On transcendental meromorphic solutions of Hayman's equation

TL;DR

This paper characterizes all transcendental meromorphic solutions of a specific second-order differential equation with rational function coefficients and analyzes their growth order and hyper-order using Wiman–Valiron theory.

Contribution

It provides a complete description of the form of solutions and establishes bounds on their hyper-order and order, linking solution growth to the equation's parameters.

Findings

Solutions have hyper-order at most n for some integer n≥0.

If solutions have finite order, then twice their order is a positive integer.

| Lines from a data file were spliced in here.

(** * PE2 command-line prompt optimizer: a shallow embedding

    The development follows the JavaScript sources of the tool:
    the complexity analyzer, the response parser with its recovery tiers,
    the refinement loop of [processPrompt], and the five provider clients;
    then the schemas of the results, [LLMUtils], the command table and the
    string and range helpers of the Python adapter.

    Conventions.
    - A JavaScript string is the list of its UTF-16 code units ([jsstring]).
    - A JavaScript value is a [value]; objects keep their members in
      insertion order.
    - Numbers are exact rationals, extended with NaN and the infinities.
    - The remote backend is an oracle: the outcome of the k-th call.
    Part I holds the definitions, Part II the lemmas and theorems. *)

From Stdlib Require Import String Ascii DecimalString.
From Stdlib Require Import ZArith NArith QArith Qabs Bool List Lia.
Import ListNotations.

Set Implicit Arguments.
Set Warnings "-register-all".
Local Open Scope Z_scope.

(* ================================================================== *)
(** * Part I. Definitions *)
(* ================================================================== *)

(* ------------------------------------------------------------------ *)
(** ** JavaScript strings *)
(* ------------------------------------------------------------------ *)

Definition codeunit := N.
Definition jsstring := list codeunit.

(** A source literal, as its sequence of code units (ASCII literals only). *)
Definition lit (s : string) : jsstring :=
  map N_of_ascii (list_ascii_of_string s).

Definition cu_eqb (a b : codeunit) : bool := N.eqb a b.

Fixpoint str_eqb (a b : jsstring) : bool :=
  match a, b with
  | [], [] => true
  | x :: a', y :: b' => cu_eqb x y && str_eqb a' b'
  | _, _ => false
  end.

Definition NL : codeunit := 10%N.
Definition DQUOTE : codeunit := 34%N.
Definition SQUOTE : codeunit := 39%N.
Definition BACKSLASH : codeunit := 92%N.
Definition LBRACE : codeunit := 123%N.
Definition RBRACE : codeunit := 125%N.
Definition LBRACKET : codeunit := 91%N.
Definition RBRACKET : codeunit := 93%N.
Definition COMMA : codeunit := 44%N.
Definition COLON : codeunit := 58%N.
Definition STAR : codeunit := 42%N.

(** Example texts are written with ['] where the text has a double quote. *)
Definition dq (s : string) : jsstring :=
  map (fun c => if cu_eqb c SQUOTE then DQUOTE else c) (lit s).

Definition in_range (lo hi c : codeunit) : bool :=
  (N.leb lo c && N.leb c hi)%bool.

(** [\s] of a regular expression, which is also what [trim] strips:
    WhiteSpace and LineTerminator code units. *)
Definition is_space (c : codeunit) : bool :=
  (in_range 9 13 c || cu_eqb c 32 || cu_eqb c 160 || cu_eqb c 5760
   || in_range 8192 8202 c || cu_eqb c 8232 || cu_eqb c 8233
   || cu_eqb c 8239 || cu_eqb c 8287 || cu_eqb c 12288 || cu_eqb c 65279)%N%bool.

(** [\d] *)
Definition is_digit (c : codeunit) : bool := in_range 48%N 57%N c.

Definition js_length (s : jsstring) : Z := Z.of_nat (length s).

Fixpoint starts_with (p s : jsstring) : bool :=
  match p, s with
  | [], _ => true
  | x :: p', y :: s' => cu_eqb x y && starts_with p' s'
  | _ :: _, [] => false
  end.

(** [s.includes(needle)] *)
Fixpoint includes (s needle : jsstring) : bool :=
  starts_with needle s ||
  match s with
  | [] => false
  | _ :: t => includes t needle
  end.

(** [s.indexOf(c)] for a one-character needle; -1 when absent. *)
Fixpoint indexOf_from (i : Z) (s : jsstring) (c : codeunit) : Z :=
  match s with
  | [] => -1
  | x :: t => if cu_eqb x c then i else indexOf_from (i + 1) t c
  end.

Definition indexOf (s : jsstring) (c : codeunit) : Z := indexOf_from 0 s c.

(** [s.lastIndexOf(c)] for a one-character needle; -1 when absent. *)
Fixpoint lastIndexOf_from (i : Z) (found : Z) (s : jsstring) (c : codeunit) : Z :=
  match s with
  | [] => found
  | x :: t => lastIndexOf_from (i + 1) (if cu_eqb x c then i else found) t c
  end.

Definition lastIndexOf (s : jsstring) (c : codeunit) : Z :=
  lastIndexOf_from 0 (-1) s c.

(** [s.slice(a, b)]: negative indices count from the end. *)
Definition slice (s : jsstring) (a b : Z) : jsstring :=
  let len := js_length s in
  let from := if a <? 0 then Z.max (len + a) 0 else Z.min a len in
  let to := if b <? 0 then Z.max (len + b) 0 else Z.min b len in
  firstn (Z.to_nat (Z.max (to - from) 0)) (skipn (Z.to_nat from) s).
(** * Credential and session lifecycle of the authentication service

    A shallow embedding of [src/modules/auth/auth.service.ts] (class
    [AuthService]) and of the parts of [EmailService] and of the Prisma
    tables it talks to, followed by the properties of the OTP and
    refresh-token life cycles.

    - Rows of the three tables are records; a table is the list of its
      rows in insertion order ([findFirst] returns the first match).
    - An [async] method is a computation [M A]: it threads the [World]
      (tables, id sequence, delivered mail) and either returns a value or
      throws.  Nothing is rolled back on a throw: the service opens no
      transaction, so the writes made before the exception stay.
    - The injected collaborators that are not part of the repository
      ([JwtService], [bcryptjs]) are interfaces; the clock, the host's
      time zone, [Math.random] and the outcome of the SMTP transport are
      read from an [Env].
    - [Date] arithmetic follows the ECMAScript definitions, local time
      included, and the arithmetic of the OTP draw is IEEE 754 binary64
      with its roundings. *)

From Stdlib Require Import ZArith NArith List String Ascii Bool Lia.
From Stdlib Require Floats.
Import ListNotations.
Open Scope string_scope.
Open Scope Z_scope.
Lemma ObserveWRP_no_fields_witness :
  wrpzap.ObserveWRP (testObserver (Some quiet) None) sample []
  = (Go.Done tt, [] ++ [zap.mkRecord quiet zapcore.InfoLevel "test message" []]).
Proof.
  apply (ObserveWRP_no_fields (testObserver (Some quiet) None) quiet sample []); reflexivity.
Defined.

(** X3.  Fields compose by concatenation: the record of an observer over
    [xs ++ ys] carries the fields of the observer over [xs] followed by
    those of the observer over [ys]. *)
Theorem ObserveWRP_fields_append (logger : zap.Logger) (lvl : zapcore.Level) (label : string)
    (xs ys : list wrpzap.FieldOpt) (msg : wrp.Message) (w : zap.World) :
  Forall (extractor_on msg) xs ->
  Forall (extractor_on msg) ys ->
  exists cx cy : list zapcore.Field,
    wrpzap.ObserveWRP (wrpzap.mkObserver (Some logger) lvl label (Some xs)) msg w
    = (zap.terminal logger lvl, w ++ [zap.mkRecord logger lvl label cx]) /\
    wrpzap.ObserveWRP (wrpzap.mkObserver (Some logger) lvl label (Some ys)) msg w
    = (zap.terminal logger lvl, w ++ [zap.mkRecord logger lvl label cy]) /\
    wrpzap.ObserveWRP (wrpzap.mkObserver (Some logger) lvl label (Some (xs ++ ys))) msg w
    = (zap.terminal logger lvl, w ++ [zap.mkRecord logger lvl label (cx ++ cy)]).
Proof.
  intros [cx Hx]%extractors_yield [cy Hy]%extractors_yield.
  exists cx, cy. repeat split.
  - by apply (ObserveWRP_yields (wrpzap.mkObserver (Some logger) lvl label (Some xs))).
  - by apply (ObserveWRP_yields (wrpzap.mkObserver (Some logger) lvl label (Some ys))).
  - apply (ObserveWRP_yields (wrpzap.mkObserver (Some logger) lvl label (Some (xs ++ ys))));
      [done |]. cbn. by apply Forall2_app.
Qed.

Lemma ObserveWRP_fields_append_witness :
  exists cx cy : list zapcore.Field,
    wrpzap.ObserveWRP (testObserver (Some quiet) (Some [wrpzap.LogSource])) sample []
    = (Go.Done tt, [zap.mkRecord quiet zapcore.InfoLevel "test message" cx]) /\
    wrpzap.ObserveWRP (testObserver (Some quiet) (Some [wrpzap.LogPath; wrpzap.LogURL])) sample []
    = (Go.Done tt, [zap.mkRecord quiet zapcore.InfoLevel "test message" cy]) /\
    wrpzap.ObserveWRP
      (testObserver (Some quiet) (Some [wrpzap.LogSource; wrpzap.LogPath; wrpzap.LogURL])) sample []
    = (Go.Done tt, [zap.mkRecord quiet zapcore.InfoLevel "test message" (cx ++ cy)]).
Proof.
  apply (ObserveWRP_fields_append quiet zapcore.InfoLevel "test message"
           [wrpzap.LogSource] [wrpzap.LogPath; wrpzap.LogURL] sample []).
  - repeat constructor. eexists. intros w. reflexivity.
  - repeat constructor; eexists; intros w; reflexivity.
Defined.
Lemma mkdir_exist_ok_outside (p k : path) s r s' :
  mkdir_exist_ok p s = (r, s') → k ≠ p →
  fs s' !! k = fs s !! k ∧ cwd s' = cwd s.
Proof.
  unfold mkdir_exist_ok, try_except, os_mkdir. intros Hrun Hk.
  destruct (fs s !! p) as [[|?]|] eqn:Ep.
  - rewrite Ep in Hrun. by injection Hrun as <- <-.
  - rewrite Ep in Hrun. by injection Hrun as <- <-.
  - destruct (fs s !! parent p) as [[|?]|];
      [|destruct (path_error _ _); try rewrite Ep in Hrun..];
      injection Hrun as <- <-; try done.
    simpl. by rewrite lookup_insert_ne.
Qed.

Lemma build_outside (p : path) (g : git_outcome) s r s' :
  build p g s = (r, s') → ∀ k, ¬ p `prefix_of` k → fs s' !! k = fs s !! k.
Proof.
  intros Hrun k Hk. unfold build in Hrun.
  apply bind_inv in Hrun as [([] & s1 & [= <-] & Hrun)|(e & [=] & _)].
  apply bind_inv in Hrun as [([] & s2 & Hmk & Hrun)|(e & Hmk & _)]; cycle 1.
  { destruct (mkdir_exist_ok_outside _ k _ _ _ Hmk) as [Hout _];
      [intros Heq; apply Hk; by rewrite Heq|].
    by rewrite Hout. }
  destruct (mkdir_exist_ok_outside _ k _ _ _ Hmk) as [Hout _];
    [intros Heq; apply Hk; by rewrite Heq|].
  simpl in Hout. rewrite <- Hout. clear Hout.
  apply bind_inv in Hrun as [([] & s3 & Hcd & Hrun)|(e & Hcd & _)]; cycle 1.
  { unfold chdir in Hcd. by destruct (fs s2 !! p) as [[|?]|]; simplify_eq. }
  assert (frame p (fs s2) s3) as Hf.
  { unfold chdir in Hcd. destruct (fs s2 !! p) as [[|?]|]; simplify_eq.
    by split. }
  revert Hrun. generalize s3 r s' Hf k Hk. clear.
  intros s3 r s' Hf k Hk Hrun.
  eapply (confined_bind p (fs s2) (λ _, True) (λ _, True)) in Hrun as [[_ H] _];
    [by apply H| | |exact Hf].
  - apply confined_print.
  - intros _ _. eapply confined_bind; [apply confined_populate|].
    intros _ _. repeat (eapply confined_bind; [apply confined_print|intros _ _]).
    apply confined_print.
Qed.

Section ScriptRuns.

Variable user_path : path → string → path.

Lemma locate_project_adds (st st1 : state) (r : outcome path) :
  locate_project user_path st = (r, st1) →
  cwd st1 = cwd st ∧
  ∀ k, fs st1 !! k = fs st !! k ∨ (fs st !! k = None ∧ fs st1 !! k = Some Dir).
Proof.
  destruct st as [t c i o].
  unfold locate_project, mbind, M_bind, bind, mret, M_ret, ret,
    path_cwd, print, input, path_exists, mkdir_parents; simpl.
  destruct i as [|a i]; [intros [= <- <-]; auto|]. simpl.
  case_bool_decide; [|intros [= <- <-]; auto].
  destruct i as [|custom i]; [intros [= <- <-]; auto|]. simpl.
  case_bool_decide; [|intros [= <- <-]; auto].
  case_bool_decide as Hex; simpl; [intros [= <- <-]; auto|].
  destruct (t !! []) as [[|?]|] eqn:Hroot; [|intros [= <- <-]; auto..].
  destruct (makedirs t [] _) as [t'|] eqn:Hmk; intros [= <- <-]; simpl;
    [|auto].
  split; [done|]. intros k. by eapply makedirs_adds.
Qed.

Lemma create_outside (g : git_outcome) (st st1 st' : state) (p : path)
    (r : outcome unit) :
  locate_project user_path st = (Ok p, st1) →
  create_project_structure user_path g st = (r, st') →
  ∀ k, ¬ p `prefix_of` k → fs st' !! k = fs st1 !! k.
Proof.
  intros Hloc Hrun k Hk. unfold create_project_structure in Hrun.
  rewrite (bind_run _ _ _ _ _ Hloc) in Hrun.
  rewrite (bind_run _ _ _ _ _ (path_exists_run p st1)) in Hrun.
  destruct (bool_decide (is_Some (fs st1 !! p))).
  - apply bind_inv in Hrun as [(ans & s1 & Hin & Hrun)|(e & Hin & _)];
      cycle 1.
    { unfold input in Hin. by destruct (stdin st1); simplify_eq. }
    assert (fs s1 = fs st1) as Hs1.
    { unfold input in Hin. by destruct (stdin st1); simplify_eq. }
    cbv zeta in Hrun. destruct (bool_decide (lower ans ≠ "y")).
    + injection Hrun as <- <-. simpl. by rewrite Hs1.
    + apply bind_inv in Hrun as [([] & s2 & Hrm & Hrun)|(e & Hrm & _)].
      * rewrite (build_outside _ _ _ _ _ Hrun k Hk). rewrite <- Hs1.
        unfold rmtree in Hrm. destruct (fs s1 !! p) as [[|?]|]; simplify_eq.
        simpl. by apply remove_tree_lookup_outside.
      * rewrite <- Hs1. unfold rmtree in Hrm.
        by destruct (fs s1 !! p) as [[|?]|]; simplify_eq.
  - by eapply build_outside.
Qed.
(** What the loop of [migrate] has done when it returns. *)
Lemma migrate_loop_spec names : ∀ migrated w out n w' out',
  migrate_loop old new names migrated (w, out) = (Return n, (w', out')) →
  env w' = env w ∧
  files w' !! metadata_file old = files w !! metadata_file old ∧
  (∀ k, keyring_db w' !! (service_name old, k) =
        keyring_db w !! (service_name old, k)) ∧
  (∀ k, keyring_db w' !! (service_name new, k) =
          keyring_db w !! (service_name new, k) ∨
        keyring_db w' !! (service_name new, k) =
          keyring_db w !! (service_name old, k)) ∧
  (∀ name v, JStr name ∈ names →
     fst (get old name w) = Ok (Some v) → v ≠ "" →
     keyring_db w' !! (service_name new, strip name) = Some v).
Proof using Hservice Hfile.
  induction names as [|n0 names IH]; intros migrated w out n w' out'.
  { simpl. intros [= _ <- _]. repeat split; auto. by intros ?? ?%elem_of_nil. }
  simpl. unfold bindP at 1, call at 1. simpl.
  pose proof (ps_get_item old n0 w) as Hs. unfold after in Hs.
  destruct (get_item old n0 w) as [[value|e] w1] eqn:Hg; [|done].
  destruct Hs as (Hdb1 & _ & Hf1 & He1). simpl in *.
  destruct n0 as [| | |name0| |];
    try (by destruct (truthy _) in Hg); try done.
  { simpl in Hg. by destruct b. }
  { simpl in Hg. by destruct (negb _). }
  2: { simpl in Hg. by destruct items. }
  2: { simpl in Hg. by destruct members. }
  simpl in Hg.
  assert (fst (get old name0 w) = Ok value) as Hg0 by (by rewrite Hg).
  destruct (get_ok_inv _ _ _ _ Hg0) as (Hb0 & Hk & Hvalue).
  (* the rest of the loop, from a world that agrees with [w] on the old
     namespace *)
  assert (∀ w2 out2 migrated2,
    env w2 = env w →
    files w2 !! metadata_file old = files w !! metadata_file old →
    (∀ k, keyring_db w2 !! (service_name old, k) =
          keyring_db w !! (service_name old, k)) →
    (∀ k, keyring_db w2 !! (service_name new, k) =
            keyring_db w !! (service_name new, k) ∨
          keyring_db w2 !! (service_name new, k) =
            keyring_db w !! (service_name old, k)) →
    (∀ v, value = Some v → v ≠ "" →
          keyring_db w2 !! (service_name new, strip name0) = Some v) →
    migrate_loop old new names migrated2 (w2, out2) = (Return n, (w', out')) →
    env w' = env w ∧
    files w' !! metadata_file old = files w !! metadata_file old ∧
    (∀ k, keyring_db w' !! (service_name old, k) =
          keyring_db w !! (service_name old, k)) ∧
    (∀ k, keyring_db w' !! (service_name new, k) =
            keyring_db w !! (service_name new, k) ∨
          keyring_db w' !! (service_name new, k) =
            keyring_db w !! (service_name old, k)) ∧
    (∀ name v, JStr name ∈ JStr name0 :: names →
       fst (get old name w) = Ok (Some v) → v ≠ "" →
       keyring_db w' !! (service_name new, strip name) = Some v)) as Hrest.
  { intros w2 out2 migrated2 He2 Hf2 Hold2 Hnew2 Hhead Hloop.
    destruct (IH _ _ _ _ _ _ Hloop) as (He' & Hf' & Hold' & Hnew' & Hcopied).
    split; [congruence|]. split; [congruence|].
    split; [intros k; by rewrite Hold', Hold2|]. split.
    - intros k. destruct (Hnew' k) as [-> | ->]; [apply Hnew2|].
      right. apply Hold2.
    - intros name v [[= ->] | Hin]%elem_of_cons Hgv Hv.
      + rewrite Hg0 in Hgv. injection Hgv as ->.
        destruct (Hnew' (strip name0)) as [-> | ->].
        * by apply Hhead.
        * by rewrite Hold2, <- Hvalue.
      + apply Hcopied; [done| |done].
        rewrite <- Hgv. apply get_fst_same; [apply Hold2 | done]. }
  destruct value as [v|].
  - destruct (String.eqb_spec v "") as [->|Hv]; simpl.
    + unfold bindP at 1, print at 1. simpl.
      apply Hrest;
        first [ done | by rewrite Hf1 | intros k; by rewrite Hdb1
              | intros k; left; by rewrite Hdb1 | by intros ? [= <-] ].
    + unfold bindP at 1, call at 1. simpl.
      destruct (set_after_keyring new name0 v w1) as [Hdb2 He2];
        [done | done | by rewrite He1 |].
      pose proof (set_files_other new name0 v w1 _ Hfile) as Hf2.
      unfold after in Hdb2, He2, Hf2.
      destruct (set new name0 v w1) as [[[]|e] w2]; [|done]. simpl in *.
      unfold bindP at 1, print at 1. simpl. apply Hrest.
      * by rewrite He2, He1.
      * by rewrite Hf2, Hf1.
      * intros k. rewrite Hdb2, lookup_insert_ne, Hdb1; [done|].
        intros [= ? _]. by apply Hservice.
      * intros k. rewrite Hdb2, Hdb1.
        destruct (decide (k = strip name0)) as [->|Hk'].
        -- right. by rewrite lookup_insert_eq.
        -- left. rewrite lookup_insert_ne; [done|]. by intros [= ?].
      * intros v' [= <-] _. by rewrite Hdb2, lookup_insert_eq.
  - unfold bindP at 1, print at 1. simpl.
    apply Hrest;
      first [ done | by rewrite Hf1 | intros k; by rewrite Hdb1
            | intros k; left; by rewrite Hdb1 ].
Qed.

End migrate.

#[local] Arguments migrate_service_name.migrate_loop : simpl never.
#[local] Arguments cleanup_old_service.cleanup_loop : simpl never.
#[local] Arguments print_each : simpl never.

Lemma print_each_run {E O A} (f : A → O) (xs : list A) (s : world * list O) :
  print_each (E:=E) f xs s = (Return tt, (fst s, snd s ++ (f <$> xs))).
Proof.
  revert s. induction xs as [|x xs IH]; intros [w1 o1]; unfold print_each; simpl.
  - by rewrite app_nil_r.
  - unfold bindP, print. simpl. fold (print_each (E:=E) f xs).
    rewrite IH. simpl. by rewrite <- app_assoc.
Qed.

Lemma init_ai_keys home :
  __init__ home "ai-keys" None = Ok (ai_keys_store home).
Proof. reflexivity. Qed.

Lemma init_ai_secrets home :
  __init__ home "ai-secrets" None = Ok (ai_secrets_store home).
Proof. reflexivity. Qed.

(** X20: when [migrate] has run to its end, every name the old index
    listed whose value in the namespace [ai-keys] was not empty has that
    value in the namespace [ai-secrets]; and the old namespace is as it
    was: [get] on the old store returns what it returned, and the old
    index file is unchanged. *)
Theorem migrate_copies_values home w names w' out' :
  fst (list_names (ai_keys_store home) w) = Ok names →
  migrate_service_name.migrate home (w, []) = (Return tt, (w', out')) →
  (∀ name v,
     JStr name ∈ names →
     fst (get (ai_keys_store home) name w) = Ok (Some v) → v ≠ "" →
     fst (get (ai_secrets_store home) name w') = Ok (Some v)) ∧
  (∀ name, fst (get (ai_keys_store home) name w') =
           fst (get (ai_keys_store home) name w)) ∧
  files w' !! metadata_file (ai_keys_store home) =
    files w !! metadata_file (ai_keys_store home).
Proof.
  rewrite list_names_fst. intros Hl.
  unfold migrate_service_name.migrate.
  unfold bindP at 1, call at 1. rewrite init_ai_keys. simpl.
  unfold bindP at 1, call at 1. rewrite init_ai_secrets. simpl.
  unfold bindP at 1, call at 1. simpl. unfold list_names.
  rewrite load_names_eq, Hl. simpl.
  set (old := ai_keys_store home). set (new := ai_secrets_store home).
  set (w0 := load_world old w).
  assert (same_state w w0) as (Hdb0 & _ & Hf0 & He0) by apply load_world_same.
  destruct names as [|n0 names'].
  { unfold print. simpl. intros [= <- _]. split; [by intros ?? ?%elem_of_nil|].
    split; [|by rewrite Hf0]. intros name. apply get_fst_same; [by rewrite Hdb0 | done]. }
  set (names := n0 :: names') in *.
  unfold bindP at 1, print at 1. simpl.
  unfold bindP at 1.
  rewrite print_each_run. simpl.
  unfold bindP at 1, print at 1. simpl.
  unfold bindP at 1.
  destruct (migrate_service_name.migrate_loop old new names 0 _)
    as [[n|e] [w1 o1]] eqn:Hloop; [|done].
  unfold bindP, print. simpl. intros [= <- _].
  destruct (migrate_loop_spec old new ltac:(done) (scripts_files_differ home)
              _ _ _ _ _ _ _ Hloop) as (He1 & Hf1 & Hold1 & _ & Hcopied).
  split; [|split].
  - intros name v Hin Hg Hv.
    destruct (get_ok_inv _ _ _ _ Hg) as (Hb & Hk & _).
    rewrite get_fst by (by rewrite ?He1, ?He0). f_equal.
    apply Hcopied; [done| |done].
    rewrite <- Hg. apply get_fst_same; [by rewrite Hdb0 | done].
  - intros name. apply get_fst_same; [|by rewrite He1, He0].
    by rewrite (Hold1 (strip name)), Hdb0.
  - rewrite <- Hf0. exact Hf1.
Qed.

Lemma migrate_copies_values_witness :
  let w' := world_after (migrate_service_name.migrate "/home/u") old_service_world in
  (∀ name v,
     JStr name ∈ [JStr "A"; JStr "B"] →
     fst (get (ai_keys_store "/home/u") name old_service_world) = Ok (Some v) →
     v ≠ "" →
     fst (get (ai_secrets_store "/home/u") name w') = Ok (Some v)) ∧
  (∀ name, fst (get (ai_keys_store "/home/u") name w') =
           fst (get (ai_keys_store "/home/u") name old_service_world)) ∧
  files w' !! metadata_file (ai_keys_store "/home/u") =
    files old_service_world !! metadata_file (ai_keys_store "/home/u").
Proof.
  intros w'.
  apply (migrate_copies_values "/home/u" old_service_world [JStr "A"; JStr "B"] w'
           (printed (migrate_service_name.migrate "/home/u") old_service_world)).
  - reflexivity.
  - vm_compute. reflexivity.
Defined.

Lemma delete_env self name w : env (after (delete self name) w) = env w.
Proof.
  unfold after. rewrite delete_cases.
  destruct (blank name); [done|]. destruct (keyring_down (env w)); [done|].
  destruct (keyring_db w !! (service_name self, strip name)); [|done].
  destruct (load_result self w) as [names|e]; [destruct (contains name names)|];
    simpl; by rewrite ?save_world_env, delete_world_env.
Qed.

Lemma delete_item_ok self n w b w' :
  delete_item self n w = (Ok b, w') → ∃ name, n = JStr name.
Proof.
  destruct n as [|b0|z|name|items|ms]; simpl; unfold raise;
    try (by repeat case_match). by eauto.
Qed.

(** What the loop of [cleanup] has done when it returns. *)
Lemma cleanup_loop_spec old names : ∀ deleted w out n w' out',
  cleanup_old_service.cleanup_loop old names deleted (w, out) =
    (Return n, (w', out')) →
  env w' = env w ∧
  (∀ k, keyring_db w' !! k = keyring_db w !! k ∨ keyring_db w' !! k = None) ∧
  (∀ k, k.1 ≠ service_name old → keyring_db w' !! k = keyring_db w !! k) ∧
  (∀ name, JStr name ∈ names →
           keyring_db w' !! (service_name old, strip name) = None).
Proof.
  induction names as [|n0 names IH]; intros deleted w out n w' out';
    unfold cleanup_old_service.cleanup_loop;
    fold cleanup_old_service.cleanup_loop.
  { intros [= _ <- _]. repeat split; auto. by intros ? ?%elem_of_nil. }
  unfold bindP at 1, call at 1. simpl.
  destruct (delete_item old n0 w) as [[gone|e] w1] eqn:Hd; [|done].
  destruct (delete_item_ok _ _ _ _ _ Hd) as [name0 ->]. simpl in Hd.
  pose proof (delete_ok_key_absent _ _ _ _ _ Hd) as Hgone.
  assert (∀ k, k ≠ (service_name old, strip name0) →
               keyring_db w1 !! k = keyring_db w !! k) as Hother.
  { intros k Hk. destruct (delete_keyring_other old name0 w k Hk) as [Hdb _].
    unfold after in Hdb. by rewrite Hd in Hdb. }
  assert (env w1 = env w) as He1.
  { pose proof (delete_env old name0 w) as He. unfold after in He.
    by rewrite Hd in He. }
  assert (∀ out1 deleted1,
    cleanup_old_service.cleanup_loop old names deleted1 (w1, out1) =
      (Return n, (w', out')) →
    env w' = env w ∧
    (∀ k, keyring_db w' !! k = keyring_db w !! k ∨ keyring_db w' !! k = None) ∧
    (∀ k, k.1 ≠ service_name old → keyring_db w' !! k = keyring_db w !! k) ∧
    (∀ name, JStr name ∈ JStr name0 :: names →
             keyring_db w' !! (service_name old, strip name) = None)) as Hrest.
  { intros out1 deleted1 Hloop.
    destruct (IH _ _ _ _ _ _ Hloop) as (He' & Hkeep & Hforeign & Hlisted).
    split; [congruence|]. split; [|split].
    - intros k. destruct (Hkeep k) as [-> | ->]; [|by right].
      destruct (decide (k = (service_name old, strip name0))) as [->|Hk].
      + by right.
      + left. by apply Hother.
    - intros k Hk. rewrite Hforeign by done. apply Hother. by intros ->.
    - intros name [[= ->] | Hin]%elem_of_cons; [|by apply Hlisted].
      destruct (Hkeep (service_name old, strip name0)) as [-> | ->]; done. }
  destruct gone; unfold bindP at 1, print at 1; simpl; apply Hrest.
Qed.

(** X21: [cleanup] deletes nothing unless the answer, in lower case, is
    [yes]: with any other answer it leaves the keyring, the directories
    and the files as they are, whatever the index holds. *)
Theorem cleanup_needs_yes home response w :
  cleanup_old_service.lower response ≠ "yes" →
  same_state w (world_after (cleanup_old_service.cleanup home response) w).
Proof.
  intros Hno. unfold world_after, cleanup_old_service.cleanup.
  unfold bindP at 1, call at 1. rewrite init_ai_keys. simpl.
  unfold bindP at 1, call at 1. simpl.
  pose proof (ps_load_names (ai_keys_store home) w) as Hs. unfold after in Hs.
  unfold list_names.
  destruct (_load_names (ai_keys_store home) w) as [[names|e] w0]; simpl in *; [|done].
  destruct names as [|n0 names]; [done|].
  unfold bindP at 1, print at 1. simpl.
  unfold bindP at 1. rewrite print_each_run. simpl.
  unfold bindP at 1, print at 1. simpl.
  destruct (String.eqb_spec (cleanup_old_service.lower response) "yes"); done.
Qed.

Under certain conditions, solutions' hyper-order is a positive integer.

Abstract

We present a complete description of the form of transcendental meromorphic solutions of the second order differential equation \begin{equation}\tag{\dag} w''w-w'^2+a w'w+b w^2=\alpha w+\beta w'+\gamma, \end{equation} where $a$, $b$, $\alpha$, $\beta$ and $\gamma$ are all rational functions. Together with the Wiman--Valiron theory, we then show that any transcendental meromorphic solution $w$ of equation $(\dag)$ has hyper-order $\varsigma(w)\leq n$ for some integer $n\geq 0$. Moreover, if $w$ has finite order $\sigma(w)$, then $2\sigma(w)$ is a positive integer; if $\beta\equiv\gamma\equiv0$ and $w$ has infinite order or if $\gamma\not\equiv0$ and $w$ has infinite order, then the hyper-order $\varsigma(w)$ is a positive integer.